Проснулась… Сидит за столом, по лицу слезы текут, руки на столе лежат как плети, а вовсе никуда не протянуты. Что же это? И тут она вспомнила: рядом с ней, в пяти минутах ходьбы, в самом деле есть детдом, сколько раз, бывало, мелькала в голове мысль: зайти туда, как бы просто так, повинуясь внутренней душевной тяге, которая сродни тайне, — тяга непонятна, причина неясна, желание туманно. И вот теперь, после сна, решила: надо обязательно зайти туда. Просто так. Может, не выгонят? Может, выслушают? Ведь Таня снилась… Танюшка… Наверняка в детдоме тоже какая-нибудь Таня есть. Хотя бы посмотреть на нее. Услышать ее голос…

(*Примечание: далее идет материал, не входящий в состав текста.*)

(** * Release votes: tabulation, outcome, resolution and trusted automation

    A shallow embedding of three modules of the release tooling:

    - [atr/tabulate.py]: the ballot parser, the vote tabulator, the outcome
      evaluator, the vote summary, the renderer of the resolution and the
      committee of a vote;
    - [atr/db/interaction.py]: the version ordering of [all_releases], the
      checks of the trusted automation verifier, the releases of a project
      by phase, the unfinished releases of a user and the latest vote task
      of a release;
    - [atr/storage/writers/vote.py]: the commands [start], [resolve],
      [resolve_release] and [send_resolution] of a committee member.

    Python values are modelled as follows.  A [str] is a [string], one
    [ascii] per character.  An [int] is a [Z].  A [float] is a binary64
    [spec_float].  A [dict] keyed by strings is an association list kept in
    insertion order.  A function that can raise returns in the sum monad
    over [PyExn]; a method that also reads and writes the database session
    runs in a state monad over it. *)

From Stdlib Require Import String Ascii List ZArith Bool Lia Arith.
From Stdlib Require Import Floats.SpecFloat.
From Stdlib Require Import Sorting.Sorted Sorting.Permutation.
From ExtLib Require Import Structures.Monad Structures.MonadState Structures.MonadExc.
From ExtLib Require Import Data.Monads.StateMonad Data.Monads.EitherMonad.
Import ListNotations.
Import MonadNotation.

Local Open Scope string_scope.
Local Open Scope list_scope.

(* ===================================================================== *)
(** * Python strings *)
(* ===================================================================== *)

Module PyStr.

(** [s.startswith(p)] *)
Definition startswith (s p : string) : bool := String.prefix p s.

(** [sub in s] *)
Fixpoint contains (s sub : string) : bool :=
  String.prefix sub s ||
  match s with
  | EmptyString => false
  | String _ rest => contains rest sub
  end.

(** [s.endswith(p)] *)
Definition endswith (s p : string) : bool :=
  let n := String.length s in
  let k := String.length p in
  (k <=? n)%nat && String.eqb (String.substring (n - k) k s) p.

(** [s[i:j]] for non-negative [i <= j]; the slice is cut at the end of [s]. *)
Definition slice (s : string) (i j : nat) : string := String.substring i (j - i) s.

(** [s.removeprefix(p)] *)
Definition removeprefix (s p : string) : string :=
  if startswith s p
  then String.substring (String.length p) (String.length s - String.length p) s
  else s.

(** [s.removesuffix(p)]; Python leaves [s] alone when [p] is empty. *)
Definition removesuffix (s p : string) : string :=
  if endswith s p && negb (String.eqb p "")
  then String.substring 0 (String.length s - String.length p) s
  else s.

(** [s.replace(a, b)] for single characters [a] and [b]. *)
Fixpoint replace_char (a b : ascii) (s : string) : string :=
  match s with
  | EmptyString => EmptyString
  | String c rest =>
      String (if Ascii.eqb c a then b else c) (replace_char a b rest)
  end.

(** The loop of [s.split(sep)] for a single character [sep]: [cur] holds the
    characters of the current field, last one first. *)
Fixpoint split_char_aux (sep : ascii) (cur : string) (s : string) : list string :=
  match s with
  | EmptyString => [cur]
  | String c rest =>
      if Ascii.eqb c sep
      then cur :: split_char_aux sep EmptyString rest
      else split_char_aux sep (cur ++ String c EmptyString) rest
  end.

(** [s.split(sep)] for a single character [sep]; never the empty list. *)
Definition split_char (sep : ascii) (s : string) : list string :=
  split_char_aux sep EmptyString s.

(** [l[-1]] of a list that [split] returned. *)
Definition last_field (l : list string) : string := List.last l EmptyString.

(** [l[0]] of a list that [split] returned. *)
Definition first_field (l : list string) : string := List.hd EmptyString l.

(** [s.split(sep, 1)] for a non-empty [sep]: the text before the first
    occurrence of [sep] and, when there is one, the text after it. *)
Fixpoint split_once (sep : string) (s : string) : string * option string :=
  if String.prefix sep s
  then (EmptyString,
        Some (String.substring (String.length sep)
                (String.length s - String.length sep) s))
  else
    match s with
    | EmptyString => (EmptyString, None)
    | String c rest =>
        let '(before, after) := split_once sep rest in
        (String c before, after)
    end.

(** [s.split(sep, 1)[0]] *)
Definition split_once_first (sep s : string) : string := fst (split_once sep s).

(** [s.split(sep, 1)[-1]] *)
Definition split_once_last (sep s : string) : string :=
  match snd (split_once sep s) with
  | Some after => after
  | None => s
  end.

(** [s.rsplit(sep, 1)[0]] for a single character [sep]: the text before the
    last [sep], or all of [s] when there is none. *)
Fixpoint rsplit_once_first (sep : ascii) (s : string) : string :=
  match s with
  | EmptyString => EmptyString
  | String c rest =>
      if Ascii.eqb c sep && negb (contains rest (String sep EmptyString))
      then EmptyString
      else String c (rsplit_once_first sep rest)
  end.

(** [sep.join(l)] *)
Fixpoint join (sep : string) (l : list string) : string :=
  match l with
  | [] => EmptyString
  | [x] => x
  | x :: rest => x ++ sep ++ join sep rest
  end.

(** [s.upper()] on the letters a to z, which covers the results "passed"
    and "failed" the code applies it to; other characters are kept. *)
Definition upper_char (c : ascii) : ascii :=
  let n := nat_of_ascii c in
  if ((97 <=? n) && (n <=? 122))%nat then ascii_of_nat (n - 32) else c.

Fixpoint upper (s : string) : string :=
  match s with
  | EmptyString => EmptyString
  | String c rest => String (upper_char c) (upper rest)
  end.

(** Python's truth value of a string. *)
Definition truthy (s : string) : bool := negb (String.eqb s "").

Definition newline : ascii := ascii_of_nat 10.

End PyStr.

(* ===================================================================== *)
(** * Python dictionaries keyed by strings *)
(* ===================================================================== *)

Module PyDict.

Section Dict.
Context {V : Type}.

(** Entries in insertion order, at most one per key. *)
Definition t := list (string * V).

Definition empty : t := [].

(** [d.get(k)] *)
Fixpoint get (d : t) (k : string) : option V :=
  match d with
  | [] => None
  | (k', v) :: rest => if String.eqb k' k then Some v else get rest k
  end.

(** [k in d] *)
Definition mem (d : t) (k : string) : bool :=
  match get d k with Some _ => true | None => false end.

(** [d[k] = v]: an existing key keeps its place, a new key goes last. *)
Fixpoint set (d : t) (k : string) (v : V) : t :=
  match d with
  | [] => [(k, v)]
  | (k', v') :: rest =>
      if String.eqb k' k then (k', v) :: rest else (k', v') :: set rest k v
  end.

(** [d.values()] *)
Definition values (d : t) : list V := List.map snd d.

(** [d.keys()] *)
Definition keys (d : t) : list string := List.map fst d.

End Dict.

Arguments t : clear implicits.

End PyDict.

(* ===================================================================== *)
(** * Exceptions *)
(* ===================================================================== *)

(** The exceptions the modelled code raises, with their messages. *)
Inductive PyExn : Type :=
| OverflowError (msg : string)
| ZeroDivisionError (msg : string)
| ValueError (msg : string)
| RuntimeError (msg : string)
| AccessError (msg : string)
| InteractionError (msg : string)
| ReleasePolicyNotFoundError (msg : string)
| KeyError (key : string)
| AttributeError (msg : string)
| ExternalError (msg : string).

(** A computation that returns an [A] or raises. *)
Definition PyResult (A : Type) : Type := (PyExn + A)%type.

#[global]
Instance Monad_PyResult : Monad PyResult := Monad_either PyExn.

Definition raise_exn {A : Type} (e : PyExn) : PyResult A := inl e.

Definition is_interaction_error {A : Type} (r : PyResult A) : bool :=
  match r with inl (InteractionError _) => true | _ => false end.

Definition is_release_policy_not_found {A : Type} (r : PyResult A) : bool :=
  match r with inl (ReleasePolicyNotFoundError _) => true | _ => false end.

(* ===================================================================== *)
(** * Python numbers: [int] and binary64 [float] *)
(* ===================================================================== *)

Module PyNum.

Local Open Scope Z_scope.

Definition prec : Z := 53.
Definition emax : Z := 1024.

(** The correctly rounded double of the rational [a / b], for positive [a]
    and [b], with sign [s]; an infinity when it is out of range. *)
Definition div_round (s : bool) (a b : positive) : spec_float :=
  let '(mz, ez, lz) := SFdiv_core_binary prec emax (Zpos a) 0 (Zpos b) 0 in
  binary_round_aux prec emax s mz ez lz.

(** The correctly rounded double of the integer [z]. *)
Definition round_of_Z (z : Z) : spec_float := binary_normalize prec emax z 0 false.

Definition is_infinite (x : spec_float) : bool :=
  match x with S754_infinity _ => true | _ => false end.

(** [float(z)] as the arithmetic operators convert an [int] operand. *)
Definition float_of_int (z : Z) : PyResult spec_float :=
  let x := round_of_Z z in
  if is_infinite x then inl (OverflowError "int too large to convert to float")
  else inr x.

Вот так и оказалась тогда в детдоме «мама Нюра». В те годы приветствовалось, когда взрослые — по тем или иным причинам — опекали кого-нибудь из детдомовцев. Можно было прийти в детдом, познакомиться с тем, кто тебе понравился, и взять над ним, как тогда говорилось, «индивидуальное шефство»: пригласить в гости, сходить в кино, в театр, предложить какое-нибудь интересное занятие. Из этого и в самом деле ничего плохого не выходило, а хорошее иногда случалось. Именно поэтому Наталья Павловна Токарева, директор детдома, не имела ничего против «мамы Нюры», так что вскоре Таня стала ходить иногда в гости к неожиданно объявившейся «родственнице»…
Отношения между ними сложились странные.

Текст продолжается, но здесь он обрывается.